Not a lot of laughs, professor...

Nobel Prize-winner Joseph Stiglitz isn't crazy about globalization and he's not optimistic about the apparent slowdown here in the US. Regardless of your political/economic point of view, his is a voice of some considerable credibility.



Now consider the demise of subprime lending is producing financial losses in the strangest places. I agree with Alex Tabarrok, spreading the pain has been a good thing since it would otherwise have been concentrated here in the US.
From the frozen lands of Norway's Arctic Circle to the hot sands of the Middle East and the booming metropolis of Shanghai the losses from America's subprime crisis are popping up around the world like angry whac-a-moles. The losses are large and appear larger by being found in the most unexpected of places. Today the focus is on these world-wide losses but I think future historians will focus on how the crisis demonstrated to everyone the power of integrated capital markets to diversify risk.
Still, of all the exports we that we can point to as rising briskly, debt default is an odd one for us to be the world leader. It is also a product that will have few second-time customers, I think.

The longer the uncertainty surrounds credit markets, the more likely the recession will lengthen and deepen. While I have always considered the periodic reporting of popular confidence in our collective economic future to be amusing anecdotal data, how people feel about the future is far more important to how they act that I had allowed. We will learn more about this when the tax rebates likely flow into debt repayment rather than purchases.

It's not that we will talk ourselves into a bad recession, it's that we now have many more sources of very good information pouring in and as we emphasize those that can harm us most, we begin to reduce economic activity. This pattern is not easily turned around.

The larger, and looming worry for me, is unemployment, and Stiglitz didn't ease my mind, that's for sure. As the first wage-stagnant expansion (I know, it doesn't include benefit cost growth) in history closes, it seems a different relationship - or perhaps more properly - lack thereof with employees now permeates modern business. While not necessarily adversarial, it is certainly indifferent, having distinctly focussed on shareholder value as the major, perhaps only goal. This may be good business for an entire industry, where firms coming and going as investors reward the best performers, but labor mobility has failed to demonstrate the capacity to keep up.

The efficiency of rational business management may be countered by humans who cannot live 100% rationally.
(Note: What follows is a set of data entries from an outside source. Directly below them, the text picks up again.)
(** * Cost accounting of the AI calling agent dashboard (src/web_app.py)

    A shallow embedding of [calculate_call_cost], of the [PUT /api/calls/<id>]
    handler [update_call] and of the [GET /api/costs] handler [get_costs].

    Python floats are IEEE 754 binary64 numbers, modelled with the
    specification floats of the Corelib ([spec_float] with 53 bits of
    precision and [emax = 1024]); Python ints are [Z]. *)

From Stdlib Require Import ZArith List String Ascii Bool Lia QArith Qabs Sorting.Sorted Sorting.Permutation.
From Stdlib Require Import Floats.SpecFloat.
Import ListNotations.
Open Scope Z_scope.

(** ** Python numbers and the operations the cost code uses *)
Module Py.

Definition prec : Z := 53.
Definition emax : Z := 1024.

Notation float := spec_float (only parsing).

Definition fadd := SFadd prec emax.
Definition fmul := SFmul prec emax.
Definition fdiv := SFdiv prec emax.

(** Exceptions the handlers can raise. *)
Inductive exn :=
| KeyError (k : string)
| TypeError
| OverflowError
| ZeroDivisionError
| SqliteError.

Inductive res (A : Type) :=
| Ok (a : A)
| Err (e : exn).
Arguments Ok {A} a.
Arguments Err {A} e.

Definition bind {A B} (r : res A) (k : A -> res B) : res B :=
  match r with
  | Ok a => k a
  | Err e => Err e
  end.

Notation "x <- r ;; k" := (bind r (fun x => k))
  (at level 61, r at next level, right associativity).

(** Python values that can arrive in a JSON request body. [VOther] stands
    for arrays and objects, which no arithmetic accepts. *)
Inductive pyval :=
| VNone
| VBool (b : bool)
| VInt (z : Z)
| VFloat (f : float)
| VStr (s : string)
| VOther.

(** [float(z)] for an int: correctly rounded, [OverflowError] when the
    result does not fit in a double (CPython [PyLong_AsDouble]). *)
Definition int_to_float (z : Z) : res float :=
  match binary_normalize prec emax z 0 false with
  | S754_infinity _ => Err OverflowError
  | f => Ok f
  end.

(** The double nearest to [k / 10^n] with sign [neg]: the value of a decimal
    literal such as [0.0059], and what [_Py_dg_strtod] returns for the
    digit string produced by [round]. *)
Definition dec_to_float (neg : bool) (k : Z) (n : nat) : float :=
  match k with
  | Zpos p => fdiv (S754_finite neg p 0) (S754_finite false (Pos.pow 10 (Pos.of_nat n)) 0)
  | _ => S754_zero neg
  end.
This atmosphere will be further eroded by the fact that firms have now seemingly lost almost any corporate reluctance to lay off workers, so that when they begin, I think they may snowball in a way we have perhaps never seen before.
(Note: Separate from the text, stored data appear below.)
Lemma dropTrailing_sub (P : jsstring -> Prop) lines :
  Forall P lines -> Forall P (dropTrailing lines).
Proof.
  induction 1 as [| l lines Hl Hls IH]; [constructor |].
  rewrite dropTrailing_cons. destruct (dropTrailing lines).
  - destruct (isEmpty l); repeat constructor; assumption.
  - now constructor.
Qed.

(** [trim] of joined, trimmed lines drops the empty lines at either
    end. *)
Lemma trim_join lines :
  Forall trimmed lines -> trim (joinLines lines) = joinLines (core lines).
Proof.
  intros Hall. unfold trim, core.
  rewrite (trimStart_join Hall).
  apply trimEnd_join. now apply dropLeading_sub.
Qed.

Lemma blankTail_shorter s :
  forall rest, blankTail s = Some rest -> (List.length rest < List.length s)%nat.
Proof.
  induction s as [| c s IH]; intros rest H; [discriminate |].
  cbn [blankTail] in H. destruct (isSpace c); [| discriminate].
  destruct (blankTail s) as [r |] eqn:E.
  - inversion H; subst. specialize (IH rest eq_refl). simpl. lia.
  - destruct (c =? LF); [| discriminate]. inversion H; subst. simpl. lia.
Qed.

Lemma shrinks_blankLines : shrinks blankLines.
Proof.
  intros [| c s'] replacement rest H; [discriminate |]. cbn [blankLines] in H.
  destruct (c =? LF); [| discriminate].
  destruct (blankTail s') as [r |] eqn:E; [| discriminate].
  inversion H; subst. apply blankTail_shorter in E. simpl. lia.
Qed.

Lemma replace_blank_cons c s :
  replace blankLines (c :: s) =
  if c =? LF then
    match blankTail s with
    | Some rest => LF :: LF :: replace blankLines rest
    | None => LF :: replace blankLines s
    end
  else c :: replace blankLines s.
Proof.
  rewrite (replace_eq shrinks_blankLines). cbn [blankLines].
  destruct (N.eqb_spec c LF) as [-> | Hc]; [| reflexivity].
  destruct (blankTail s); reflexivity.
Qed.

Lemma replace_blank_app l X :
  lfFree l = true -> replace blankLines (l ++ X) = l ++ replace blankLines X.
Proof.
  induction l as [| c l IH]; intros H; [reflexivity |].
  cbn [lfFree forallb] in H. apply andb_true_iff in H. destruct H as [Hc Hl].
  cbn [app]. rewrite replace_blank_cons. apply negb_true_iff in Hc. rewrite Hc.
  now rewrite (IH Hl).
Qed.

Lemma replace_blank_lfFree l : lfFree l = true -> replace blankLines l = l.
Proof.
  intros H. rewrite <- (app_nil_r l) at 1. rewrite (replace_blank_app l [] H).
  change (replace blankLines []) with (@nil N). apply app_nil_r.
Qed.

Lemma blankTail_lfFree l : lfFree l = true -> blankTail l = None.
Proof.
  induction l as [| c l IH]; intros H; [reflexivity |].
  cbn [lfFree forallb] in H. apply andb_true_iff in H. destruct H as [Hc Hl].
  cbn [blankTail]. rewrite (IH Hl). apply negb_true_iff in Hc. rewrite Hc.
  destruct (isSpace c); reflexivity.
Qed.

Lemma blankTail_app_LF l Y :
  lfFree l = true ->
  blankTail (l ++ LF :: Y) =
  if wsOnly l then Some (match blankTail Y with Some r => r | None => Y end)
  else None.
Proof.
  induction l as [| c l IH]; intros H.
  - cbn [app blankTail wsOnly forallb]. change (isSpace LF) with true.
    change (LF =? LF) with true. destruct (blankTail Y); reflexivity.
  - cbn [lfFree forallb] in H. apply andb_true_iff in H. destruct H as [Hc Hl].
    cbn [app blankTail wsOnly forallb]. rewrite (IH Hl).
    apply negb_true_iff in Hc. rewrite Hc.
    destruct (isSpace c); [| reflexivity].
    cbn [andb]. fold (wsOnly l). destruct (wsOnly l); reflexivity.
Qed.

Lemma squeezeRest_not_nil b lines : lines <> [] -> squeezeRest b lines <> [].
Proof.
  revert b. induction lines as [| l rest IH]; intros b H; [congruence |].
  cbn [squeezeRest]. destruct rest as [| l' rest']; [discriminate |].
  destruct (wsOnly l); [| discriminate].
  destruct b; [| discriminate]. apply IH. discriminate.
Qed.

Lemma squeezeRest_cons b l l' rest :
  squeezeRest b (l :: l' :: rest) =
  if wsOnly l then (if b then squeezeRest true (l' :: rest) else [] :: squeezeRest true (l' :: rest))
  else l :: squeezeRest false (l' :: rest).
Proof. reflexivity. Qed.

(** The [blankLines] scan, line by line. *)
Lemma replace_blank_lines lines :
  lines <> [] -> Forall (fun l => lfFree l = true) lines ->
  replace blankLines (joinLines lines) = joinLines (squeeze lines)
  /\ replace blankLines (match blankTail (joinLines lines) with
                         | Some r => r
                         | None => joinLines lines
                         end) = joinLines (squeezeRest true lines).
Proof.
  induction lines as [| l lines IH]; intros Hne Hall; [congruence |].
  inversion Hall as [| ? ? Hl Hls]; subst.
  destruct lines as [| l1 rest1].
  - cbn [joinLines squeeze squeezeRest]. rewrite (blankTail_lfFree l Hl).
    split; now apply replace_blank_lfFree.
  - destruct (IH ltac:(discriminate) Hls) as [IHA IHB].
    inversion Hls as [| ? ? Hl1 Hrest1]; subst.
    assert (HA : replace blankLines (joinLines (l :: l1 :: rest1))
                 = joinLines (squeeze (l :: l1 :: rest1))).
    { change (joinLines (l :: l1 :: rest1)) with (l ++ LF :: joinLines (l1 :: rest1)).
      rewrite (replace_blank_app l _ Hl), replace_blank_cons.
      change (LF =? LF) with true. cbv iota.
      cbn [squeeze].
      destruct rest1 as [| l2 rest2].
      - cbn [joinLines squeezeRest]. rewrite (blankTail_lfFree l1 Hl1).
        now rewrite (replace_blank_lfFree l1 Hl1).
      - rewrite squeezeRest_cons.
        change (joinLines (l1 :: l2 :: rest2))
          with (l1 ++ LF :: joinLines (l2 :: rest2)) in *.
        rewrite (blankTail_app_LF l1 _ Hl1) in *.
        rewrite squeezeRest_cons in IHB.
        destruct (wsOnly l1).
        + rewrite IHB.
          rewrite joinLines_cons by discriminate.
          rewrite joinLines_cons by (apply squeezeRest_not_nil; discriminate).
          reflexivity.
        + rewrite IHA. reflexivity. }
    split; [exact HA |].
    change (joinLines (l :: l1 :: rest1)) with (l ++ LF :: joinLines (l1 :: rest1)).
    rewrite (blankTail_app_LF l _ Hl). rewrite squeezeRest_cons.
    destruct (wsOnly l).
    + exact IHB.
    + change (l ++ LF :: joinLines (l1 :: rest1)) with (joinLines (l :: l1 :: rest1)).
      rewrite HA. reflexivity.
Qed.

Lemma dropTrailing_head lines y r :
  dropTrailing lines = y :: r -> exists rest, lines = y :: rest.
Proof.
  destruct lines as [| l lines]; [discriminate |].
  rewrite dropTrailing_cons. destruct (dropTrailing lines).
  - destruct (isEmpty l); [discriminate |]. intros [= <- _]. eauto.
  - intros [= <- _]. eauto.
Qed.

Lemma dropTrailing_idem lines : dropTrailing (dropTrailing lines) = dropTrailing lines.
Proof.
  induction lines as [| l lines IH]; [reflexivity |].
  rewrite dropTrailing_cons. destruct (dropTrailing lines) as [| x r] eqn:E.
  - destruct (isEmpty l) eqn:El; [reflexivity |]. simpl. now rewrite El.
  - rewrite dropTrailing_cons, IH. reflexivity.
Qed.

Lemma dropLeading_fixed lines :
  nextIsEmpty lines = false -> dropLeading lines = lines.
Proof. destruct lines as [| l rest]; [reflexivity |]. simpl. now intros ->. Qed.

Lemma dropLeading_head lines : nextIsEmpty (dropLeading lines) = false.
Proof.
  induction lines as [| l rest IH]; [reflexivity |]. simpl.
  destruct (isEmpty l) eqn:E; [exact IH | exact E].
Qed.

Lemma core_ends lines :
  dropLeading (core lines) = core lines /\ dropTrailing (core lines) = core lines.
Proof.
  unfold core. split; [| apply dropTrailing_idem].
  apply dropLeading_fixed.
  pose proof (dropLeading_head lines) as Hh.
  destruct (dropTrailing (dropLeading lines)) as [| y r] eqn:E; [reflexivity |].
  apply dropTrailing_head in E. destruct E as (rest & E). rewrite E in Hh. exact Hh.
Qed.

(* squeeze leaves normal lines as they are *)

Lemma squeezeRest_fixed rest :
  forall b,
    Forall trimmed rest -> sparse rest = true -> dropTrailing rest = rest ->
    (b = true -> nextIsEmpty rest = false) ->
    squeezeRest b rest = rest.
Proof.
  induction rest as [| l rest IH]; intros b Htrim Hsparse Hlast Hhead;
    [reflexivity |].
  destruct rest as [| l' rest']; [reflexivity |].
  inversion Htrim as [| ? ? Hl Hrest]; subst.
  cbn [sparse] in Hsparse. apply andb_true_iff in Hsparse.
  destruct Hsparse as [Hpair Hsparse].
  assert (Hlast' : dropTrailing (l' :: rest') = l' :: rest').
  { rewrite dropTrailing_cons in Hlast.
    destruct (dropTrailing (l' :: rest')) as [| x r].
    - destruct (isEmpty l); discriminate.
    - now inversion Hlast. }
  rewrite squeezeRest_cons. destruct (wsOnly l) eqn:Hw.
  - apply (trimmed_wsOnly Hl) in Hw. subst l.
    destruct b; [specialize (Hhead eq_refl); discriminate |].
    f_equal. apply IH; auto. intros _.
    cbn [isEmpty andb negb nextIsEmpty] in Hpair.
    now apply negb_true_iff in Hpair.
  - f_equal. apply IH; auto. discriminate.
Qed.

Lemma squeeze_fixed lines :
  Forall trimmed lines -> sparse lines = true -> dropTrailing lines = lines ->
  squeeze lines = lines.
Proof.
  intros Htrim Hsparse Hlast. destruct lines as [| l rest]; [reflexivity |].
  cbn [squeeze]. f_equal.
  inversion Htrim; subst.
  cbn [sparse] in Hsparse. apply andb_true_iff in Hsparse. destruct Hsparse.
  apply squeezeRest_fixed; auto; [| discriminate].
  destruct rest as [| l' rest']; [reflexivity |].
  rewrite dropTrailing_cons in Hlast.
  destruct (dropTrailing (l' :: rest')) as [| x r].
  - destruct (isEmpty l); discriminate.
  - now inversion Hlast.
Qed.

Lemma map_fixed {A} (f : A -> A) (P : A -> Prop) l :
  (forall x, P x -> f x = x) -> Forall P l -> map f l = l.
Proof.
  intros Hf. induction 1 as [| x l Hx Hl IH]; [reflexivity |].
  simpl. now rewrite (Hf x Hx), IH.
Qed.

(** Normal lines, joined, are a fixed point of the white-space
    statements. *)
Lemma normalizeSpace_normal lines :
  normalLines lines -> normalizeSpace (joinLines lines) = joinLines lines.
Proof.
  intros (Hok & Hlead & Htrail & Hsparse).
  destruct lines as [| l0 rest]; [reflexivity |].
  set (L := l0 :: rest) in *.
  assert (Hne : L <> []) by discriminate.
  assert (Hlf : Forall (fun l => lfFree l = true) L).
  { eapply Forall_impl; [| exact Hok]. now intros l (H & _). }
  assert (Htrim : Forall trimmed L).
  { eapply Forall_impl; [| exact Hok]. now intros l (_ & H & _). }
  unfold normalizeSpace.
  rewrite replace_spaces_join.
  rewrite (@map_fixed _ (replace spaces) lineOK L)
    by (auto; intros x (_ & _ & H); now apply replace_singleSpaced).
  rewrite (proj1 (replace_blank_lines Hne Hlf)).
  rewrite (squeeze_fixed Htrim Hsparse Htrail).
  rewrite (splitLines_join Hne Hlf).
  rewrite (@map_fixed _ trim trimmed L) by (auto; apply trim_trimmed).
  rewrite (trim_join Htrim). unfold core. now rewrite Hlead, Htrail.
Qed.

(* the output is normal *)

Lemma lfFree_dropWhile f l : lfFree l = true -> lfFree (dropWhile f l) = true.
Proof.
  induction l as [| c l IH]; [reflexivity |]. intros H. simpl.
  destruct (f c); [| exact H].
  cbn [lfFree forallb] in H. apply andb_true_iff in H. now apply IH.
Qed.

Lemma lfFree_app a b : lfFree (a ++ b) = true -> lfFree a = true.
Proof.
  unfold lfFree. rewrite forallb_app. intros H. now apply andb_true_iff in H.
Qed.

Lemma lineOK_trim l :
  lfFree l = true -> singleSpaced l = true -> lineOK (trim l).
Proof.
  intros Hlf Hss. unfold trim.
  destruct (trimEnd_split (trimStart l)) as (tail & Hsplit & _).
  split; [| split].
  - apply lfFree_app with (b := tail). rewrite <- Hsplit.
    now apply lfFree_dropWhile.
  - apply trimmed_trim.
  - apply singleSpaced_prefix with (b := tail). rewrite <- Hsplit.
    now apply singleSpaced_dropWhile.
Qed.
One big difference this time is the precipitate drop in state/local tax revenues from lower economic activity and lower property values (which have a long delay factor) are already being felt as politicians refuse to raise taxes and unlike the federal government, cannot operate in deficit. Government jobs, long a robust growth area for employment and wages are unthinkably facing shrinkage with teachers, agency staff, and other public employees seeing pink slips.
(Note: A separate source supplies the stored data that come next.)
(** [key in x] *)
Definition py_contains (key x : value) : result bool :=
  match x with
  | VDict d => key_in_dict key d
  | VList l => Ok (existsb (py_eqb key) l)
  | VStr s =>
      match key with
      | VStr t => Ok (is_substring t s)
      | _ => Raise TypeError
      end
  | _ => Raise TypeError
  end.

Definition index_of (z : Z) (len : nat) : option nat :=
  let i := if (z <? 0)%Z then (z + Z.of_nat len)%Z else z in
  if ((0 <=? i) && (i <? Z.of_nat len))%Z then Some (Z.to_nat i) else None.

Definition int_of (key : value) : option Z :=
  match key with
  | VInt z => Some z
  | VBool b => Some (Z.b2z b)
  | _ => None
  end.

(** [x[key]] *)
Definition py_getitem (x key : value) : result value :=
  match x with
  | VDict d =>
      match key with
      | VStr s =>
          match dict_lookup s d with
          | Some v => Ok v
          | None => Raise KeyError
          end
      | VList _ | VDict _ => Raise TypeError
      | _ => Raise KeyError
      end
  | VList l =>
      match int_of key with
      | Some z =>
          match index_of z (List.length l) with
          | Some i =>
              match nth_error l i with
              | Some v => Ok v
              | None => Raise IndexError
              end
          | None => Raise IndexError
          end
      | None => Raise TypeError
      end
  | VStr s =>
      match int_of key with
      | Some z =>
          match index_of z (String.length s) with
          | Some i =>
              match String.get i s with
              | Some c => Ok (VStr (str1 c))
              | None => Raise IndexError
              end
          | None => Raise IndexError
          end
      | None => Raise TypeError
      end
  | _ => Raise TypeError
  end.

(** [len(x)] *)
Definition py_len (x : value) : result nat :=
  match x with
  | VDict d => Ok (List.length d)
  | VList l => Ok (List.length l)
  | VStr s => Ok (String.length s)
  | _ => Raise TypeError
  end.

(** [x.append(v)] *)
Definition py_append (x v : value) : result value :=
  match x with
  | VList l => Ok (VList (l ++ [v]))
  | _ => Raise AttributeError
  end.

(** *** Formatting: [repr] and [str] *)

Local Open Scope string_scope.
Local Open Scope nat_scope.
Local Open Scope list_scope.

Definition hex_digit (n : nat) : ascii :=
  ascii_of_nat (if n <? 10 then 48 + n else 87 + n).

(** [str.isprintable] on one character. *)
Definition isprintable (c : ascii) : bool :=
  let n := nat_of_ascii c in
  between 32 126 n || (between 161 255 n && negb (n =? 173)).

Definition repr_char (quote c : ascii) : string :=
  if Ascii.eqb c quote || Ascii.eqb c BACKSLASH then String BACKSLASH (str1 c)
  else if Ascii.eqb c TAB then String BACKSLASH "t"
  else if Ascii.eqb c NL then String BACKSLASH "n"
  else if Ascii.eqb c CR then String BACKSLASH "r"
  else if isprintable c then str1 c
  else String BACKSLASH
         ("x" +++ str1 (hex_digit (nat_of_ascii c / 16))
              +++ str1 (hex_digit (nat_of_ascii c mod 16))).

Definition has_char (c : ascii) (s : string) : bool :=
  existsb (Ascii.eqb c) (chars s).

Definition str_repr (s : string) : string :=
  let q := if has_char SQUOTE s && negb (has_char DQUOTE s)
           then DQUOTE else SQUOTE in
  str1 q +++ concat_str (map (repr_char q) (chars s)) +++ str1 q.

Fixpoint py_repr (v : value) : string :=
  match v with
  | VNone => "None"
  | VBool true => "True"
  | VBool false => "False"
  | VInt z => str_of_Z z
  | VStr s => str_repr s
  | VList l =>
      "[" +++ join_with ", "
        ((fix go (l : list value) : list string :=
            match l with
            | [] => []
            | x :: r => py_repr x :: go r
            end) l) +++ "]"
  | VDict d =>
      "{" +++ join_with ", "
        ((fix go (d : list (string * value)) : list string :=
            match d with
            | [] => []
            | (k, x) :: r => (str_repr k +++ ": " +++ py_repr x) :: go r
            end) d) +++ "}"
  end.

(** [str(v)], what an f-string writes for [{v}]. *)
Definition py_str (v : value) : string :=
  match v with
  | VStr s => s
  | _ => py_repr v
  end.

(** *** Dictionaries keyed by hashable values *)

Fixpoint vdict_lookup {A} (key : value) (d : list (value * A)) : option A :=
  match d with
  | [] => None
  | (k, v) :: r => if py_eqb key k then Some v else vdict_lookup key r
  end.

(** [key in d] *)
Definition vdict_mem {A} (key : value) (d : list (value * A)) : result bool :=
  if hashable key
  then Ok (match vdict_lookup key d with Some _ => true | None => false end)
  else Raise TypeError.

Fixpoint vdict_set {A} (key : value) (v : A) (d : list (value * A))
  : list (value * A) :=
  match d with
  | [] => [(key, v)]
  | (k, v') :: r =>
      if py_eqb key k then (k, v) :: r else (k, v') :: vdict_set key v r
  end.

(** ** The sequence model: [MermaidSequence] *)

Record SequenceParticipant : Type := mkParticipant {
  participant_id : value;
  participant_name : value
}.

Record SequenceInteraction : Type := mkInteraction {
  interaction_id : value;
  interaction_type : value;
  description : value;
  source_id : value;
  target_id : value
}.

Record MermaidSequence : Type := mkSequence {
  seq_name : value;
  participants : list (value * SequenceParticipant);
  sequence_steps : list SequenceInteraction
}.

Module Sequence.

Definition new (name : value) : MermaidSequence := mkSequence name [] [].

Definition add_participant (self : MermaidSequence) (p : SequenceParticipant)
  : result MermaidSequence :=
  (present <-- vdict_mem (participant_id p) (participants self) ;
   Ok (if present then self
       else mkSequence (seq_name self)
              (vdict_set (participant_id p) p (participants self))
              (sequence_steps self)))%result.

Definition add_sequence_step (self : MermaidSequence) (s : SequenceInteraction)
  : MermaidSequence :=
  mkSequence (seq_name self) (participants self) (sequence_steps self ++ [s]).

Definition participant_line (p : SequenceParticipant) : string :=
  tab +++ "participant " +++ py_str (participant_id p) +++ " as "
      +++ py_str (participant_name p) +++ nl.

Definition step_line (s : SequenceInteraction) : string :=
  if is_none (target_id s)
  then tab +++ py_str (source_id s) +++ " -->> " +++ py_str (source_id s)
           +++ ": " +++ py_str (description s) +++ nl
  else tab +++ py_str (source_id s) +++ " ->> " +++ py_str (target_id s)
           +++ ": " +++ py_str (description s) +++ nl.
Not only are these some of the last jobs with old-time lavish benefits, they were usually a compromise employment deal: we'll pay you less and stick you in a labyrinthine bureaucracy with stultifying work, BUT you'll be impossible to fire and won't have a huge co-pay.

If Stiglitz is right, one more semi-palatable option for job security will be diminished.

We could rewrite the work culture rules for Americans with this recession. Or maybe we'll just do away with most of them.

2 comments:

Ol James said...

It sounds like that drop in the bucket is dodging all the holes that were shot into it.
Don't ya think by adding to unemployment benefits it give companies the incentive to go ahead and start layoffs?? As you said, those on the bottom of the ladder are going to find something extra in their pay envelopes. But Id bet my last bippy, those in government especially will say the layoffs are a cost cutting initiative. After all how can they justify a self imposed raise,what with the cost of living!?!
I over heard a commentator on a FOX program state that the government could help bring us out of this...(gulp), "recession" by eliminating Farmer Subsidies,(I about dropped my bowl of corn flakes, sure would hated to have wasted $0.75). I think he was mad on account of his being in the real estate market, go figure.
Somebody needs to give our legislators a wake up call. After all they are supposed to represent us and not bleed us dry. (submit preaching to the choir phrase here).

Anonymous said...

Sounds like the governments will have to get by on less or get a little more productive (something I try t do every year with my farming operation). From my little bit of experience working for the State of IL, productivity is not the first thing that comes to mind.